The sheer amount of wealth these families possess is flabbergasting. Few people actually know who they are and what they own exactly. They not only have drivers, private jets, yachts and other goodies the rest of us come close to via music videos, magazines and movies, but also an army of specialists such as private bankers, security companies (to look after their personal safety and that of their assets), house staff and more.

Often, their money is managed through what’s called a ‘family office’, an organization that manages the wealth of an ulta-high net worth individual or a family. A family office can be comprised of a handful of people, including the individual or family to whom the wealth belongs, or twenty or more people. It depends.

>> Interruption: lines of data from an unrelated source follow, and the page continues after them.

Record SessionRecord := MkSessionRecord {
  se_WorkspaceID : string;
  se_SessionID : string;
  se_SessionHash : string;
  se_FounderID : string;
  se_CSRFTokenHash : string;
  se_CreatedAt : time;
  se_ExpiresAt : time;
  se_Revoked : bool
}.
#[export] Instance eta_SessionRecord : Eta SessionRecord := λ r, MkSessionRecord
    (se_WorkspaceID r) (se_SessionID r) (se_SessionHash r) (se_FounderID r)
    (se_CSRFTokenHash r) (se_CreatedAt r) (se_ExpiresAt r) (se_Revoked r).
#[export] Instance SessionRecord_eq_dec : EqDecision SessionRecord.
Proof. solve_decision. Defined.

Record BootstrapCodeRecord := MkBootstrapCodeRecord {
  bc_WorkspaceID : string;
  bc_CodeHash : string;
  bc_CreatedAt : time;
  bc_ExpiresAt : time;
  bc_ConsumedAt : option time
}.
#[export] Instance eta_BootstrapCodeRecord : Eta BootstrapCodeRecord := λ r, MkBootstrapCodeRecord
    (bc_WorkspaceID r) (bc_CodeHash r) (bc_CreatedAt r) (bc_ExpiresAt r) (bc_ConsumedAt
    r).
#[export] Instance BootstrapCodeRecord_eq_dec : EqDecision BootstrapCodeRecord.
Proof. solve_decision. Defined.

Record OfflineRecoveryKeyRecord := MkOfflineRecoveryKeyRecord {
  rk_WorkspaceID : string;
  rk_FounderID : string;
  rk_KeyHash : string;
  rk_CreatedAt : time
}.
#[export] Instance eta_OfflineRecoveryKeyRecord : Eta OfflineRecoveryKeyRecord := λ r, MkOfflineRecoveryKeyRecord
    (rk_WorkspaceID r) (rk_FounderID r) (rk_KeyHash r) (rk_CreatedAt r).
#[export] Instance OfflineRecoveryKeyRecord_eq_dec : EqDecision OfflineRecoveryKeyRecord.
Proof. solve_decision. Defined.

Different families different cultures

Family offices allow very few people into their circle for obvious reasons.

Those I presently work with are a colourful bunch. They include: a secretive English family with its hands in multiple sectors in the UK and Europe; an Indian family which owns some of the most luxurious hotel assets in India; a funny Swiss individual whose significant wealth came from technology investments; the family office of one of Saudi Arabia’s wealthiest merchant families; a powerful Azeri family with billions in assets; a Mongolian ultra high net worth individual with, amongst other things, mining, hospitality and banking assets; an American family that is one of the largest real estate owners in the nation.

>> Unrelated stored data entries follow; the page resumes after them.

(** ** CLI revocation requests *)

Definition putCLIRevocation (now : time) (rec : CLIRevocation) : Tx unit :=
  _ ← require (cr_WorkspaceID rec ≠ "" ∧ cr_RequestID rec ≠ "" ∧ cr_PassID rec ≠ "")
        (ErrOther "store: put CLI revocation: workspace, request, and pass IDs are required");
  rows ← gets db_cli_revocations;
  let k := (cr_WorkspaceID rec, cr_RequestID rec) in
  _ ← require (rows !! k = None) ErrConflict;
  modify (λ db, db <| db_cli_revocations :=
    <[k := rec <| cr_ResultRef := "" |> <| cr_ResultContainment := "" |>
               <| cr_CodeHash := None |> <| cr_ResultConsumedAt := None |>
               <| cr_CreatedAt := now |>]> rows |>).

Definition mintCLIRevocationResult (workspaceID requestID resultRef containment codeHash : string)
    : Tx unit :=
  rows ← gets db_cli_revocations;
  match rows !! (workspaceID, requestID) with
  | Some old =>
      _ ← require (cr_ResultRef old = "") ErrConflict;
      modify (λ db, db <| db_cli_revocations :=
        <[(workspaceID, requestID) := old <| cr_ResultRef := resultRef |>
            <| cr_ResultContainment := containment |>
            <| cr_CodeHash := Some codeHash |>]> rows |>)
  | None => fail ErrConflict
  end.

Definition getCLIRevocation (workspaceID requestID : string) : Tx CLIRevocation :=
  select db_cli_revocations (workspaceID, requestID).

(** [ORDER BY created_at DESC LIMIT 1]. *)
Definition getCLIRevocationByState (workspaceID passID state : string) : Tx CLIRevocation :=
  rows ← gets db_cli_revocations;
  match rev (order_by (λ r, formatTime (cr_CreatedAt r)) (λ _, "")
               (table_rows (λ r, cr_WorkspaceID r = workspaceID ∧ cr_PassID r = passID ∧
                                 cr_State r = state) rows)) with
  | r :: _ => mret r
  | [] => fail ErrNotFound
  end.

Definition getCLIRevocationByCodeHash (workspaceID codeHash : string) : Tx CLIRevocation :=
  rows ← gets db_cli_revocations;
  match table_rows (λ r, cr_WorkspaceID r = workspaceID ∧ cr_CodeHash r = Some codeHash) rows with
  | r :: _ => mret r
  | [] => fail ErrNotFound
  end.

(** Consumption stamps the row and returns the reference; a retry before
    expiry returns the same one. *)
Definition consumeCLIRevocationResult (workspaceID codeHash : string) (now : time)
    : Tx (string * string) :=
  rec ← getCLIRevocationByCodeHash workspaceID codeHash;
  _ ← require (cr_ResultRef rec ≠ "") ErrNotFound;
  _ ← require (¬ Before (cr_ExpiresAt rec) now) ErrConflict;
  rows ← gets db_cli_revocations;
  let k := (workspaceID, cr_RequestID rec) in
  _ ← match rows !! k with
      | Some old =>
          if decide (cr_CodeHash old = Some codeHash) then
            modify (λ db, db <| db_cli_revocations :=
              <[k := old <| cr_ResultConsumedAt := Some now |>]> rows |>)
          else mret tt
      | None => mret tt
      end;
  mret (cr_ResultRef rec, cr_ResultContainment rec).

(** ** Offline recovery *)

Definition putRecoveryIntent (rec : RecoveryIntentRecord) : Tx unit :=
  _ ← require (rc_WorkspaceID rec ≠ "" ∧ rc_IdempotencyKey rec ≠ "" ∧ rc_IntentID rec ≠ "")
        (ErrOther "store: put recovery intent: workspace, idempotency key, and intent IDs are required");
  _ ← require (rc_CanonicalDigest rec ≠ "" ∧ rc_Nonce rec ≠ "")
        (ErrOther "store: put recovery intent: canonical digest and nonce are required");
  _ ← require (rc_State rec = RecoveryIntentPending)
        (ErrOther "store: put recovery intent: new intents must be pending");
  rows ← gets db_recovery_intents;
  let k := (rc_WorkspaceID rec, rc_IdempotencyKey rec) in
  _ ← require (rows !! k = None) ErrConflict;
  modify (λ db, db <| db_recovery_intents :=
    <[k := rec <| rc_ContainmentGeneration := 0 |> <| rc_RecoveryEventID := "" |>
               <| rc_RevokedSessionCount := 0 |> <| rc_ContainedMissionCount := 0 |>
               <| rc_BootstrapExpiresAt := zero_time |>]> rows |>).

Definition getRecoveryIntent (workspaceID idempotencyKey : string) : Tx RecoveryIntentRecord :=
  select db_recovery_intents (workspaceID, idempotencyKey).

(** [extra] is the map of further column updates, as a row edit. *)
Definition transitionRecoveryIntent (workspaceID idempotencyKey fromState toState : string)
    (extra : RecoveryIntentRecord → RecoveryIntentRecord) (at_ : time) : Tx unit :=
  rows ← gets db_recovery_intents;
  match rows !! (workspaceID, idempotencyKey) with
  | Some old =>
      _ ← require (rc_State old = fromState) ErrConflict;
      modify (λ db, db <| db_recovery_intents :=
        <[(workspaceID, idempotencyKey) :=
            extra (old <| rc_State := toState |> <| rc_UpdatedAt := at_ |>)]> rows |>)
  | None => fail ErrNotFound
  end.

Definition SetRecoveryIntentAttestation (workspaceID key attestationDigest : string)
    (at_ : time) : Tx unit :=
  transitionRecoveryIntent workspaceID key RecoveryIntentPending RecoveryIntentPending
    (λ r, r <| rc_AttestationDigest := attestationDigest |>) at_.

Definition SetRecoveryIntentContained (workspaceID key : string) (generation : Z)
    (at_ : time) : Tx unit :=
  transitionRecoveryIntent workspaceID key RecoveryIntentPending RecoveryIntentContained
    (λ r, r <| rc_ContainmentGeneration := generation |>) at_.

Definition SetRecoveryIntentVerifiedEmpty (workspaceID key : string) (at_ : time) : Tx unit :=
  transitionRecoveryIntent workspaceID key RecoveryIntentContained RecoveryIntentVerifiedEmpty
    (λ r, r) at_.

Definition SetRecoveryIntentCompleted (workspaceID key eventID : string)
    (revokedSessions containedMissions : Z) (bootstrapExpiresAt at_ : time) : Tx unit :=
  transitionRecoveryIntent workspaceID key RecoveryIntentVerifiedEmpty RecoveryIntentCompleted
    (λ r, r <| rc_RecoveryEventID := eventID |>
            <| rc_RevokedSessionCount := revokedSessions |>
            <| rc_ContainedMissionCount := containedMissions |>
            <| rc_BootstrapExpiresAt := bootstrapExpiresAt |>) at_.

Definition putRecoveryEvent (rec : RecoveryEventRecord) : Tx unit :=
  _ ← require (re_WorkspaceID rec ≠ "" ∧ re_EventID rec ≠ "" ∧ re_FounderID rec ≠ "")
        (ErrOther "store: put recovery event: workspace, event, and founder IDs are required");
  _ ← require (re_AttestationDigest rec ≠ "" ∧ re_RecoveryProofDigest rec ≠ "" ∧
               re_BootstrapCodeHash rec ≠ "")
        (ErrOther "store: put recovery event: attestation, proof, and bootstrap digests are required");
  rows ← gets db_recovery_events;
  let k := (re_WorkspaceID rec, re_EventID rec) in
  _ ← require (rows !! k = None) ErrConflict;
  modify (λ db, db <| db_recovery_events := <[k := rec]> rows |>).

Definition getRecoveryEvent (workspaceID eventID : string) : Tx RecoveryEventRecord :=
  select db_recovery_events (workspaceID, eventID).

Definition resetLaunchHandoffs (workspaceID : string) : Tx unit :=
  _ ← modify (λ db, db <| db_cli_authorizations :=
        filter (λ kv, ca_WorkspaceID kv.2 ≠ workspaceID) (db_cli_authorizations db) |>);
  _ ← modify (λ db, db <| db_cli_revocations :=
        filter (λ kv, cr_WorkspaceID kv.2 ≠ workspaceID) (db_cli_revocations db) |>);
  modify (λ db, db <| db_launch_exchange_intents :=
    filter (λ kv, le_WorkspaceID kv.2 ≠ workspaceID) (db_launch_exchange_intents db) |>).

Through my work, I have come to know many more family offices from all over the world. Some I interact with regularly, in person either in London or another international city, while others I see once in a while.

Family offices differ from larger, more institutionalised organizations in so many ways that it would be far too difficult for me to show it one post (more on family offices in later posts). One chief example I could quickly provide, however, is how they go about investing their money. Let’s set aside the type (debt or equity), sector (oil & gas or technology), size (USD5m or 50m) and structure of investments they make, and touch on the process they go through in order to arrive at a decision to proceed ahead.

I’ll provide two examples: [READ MORE…]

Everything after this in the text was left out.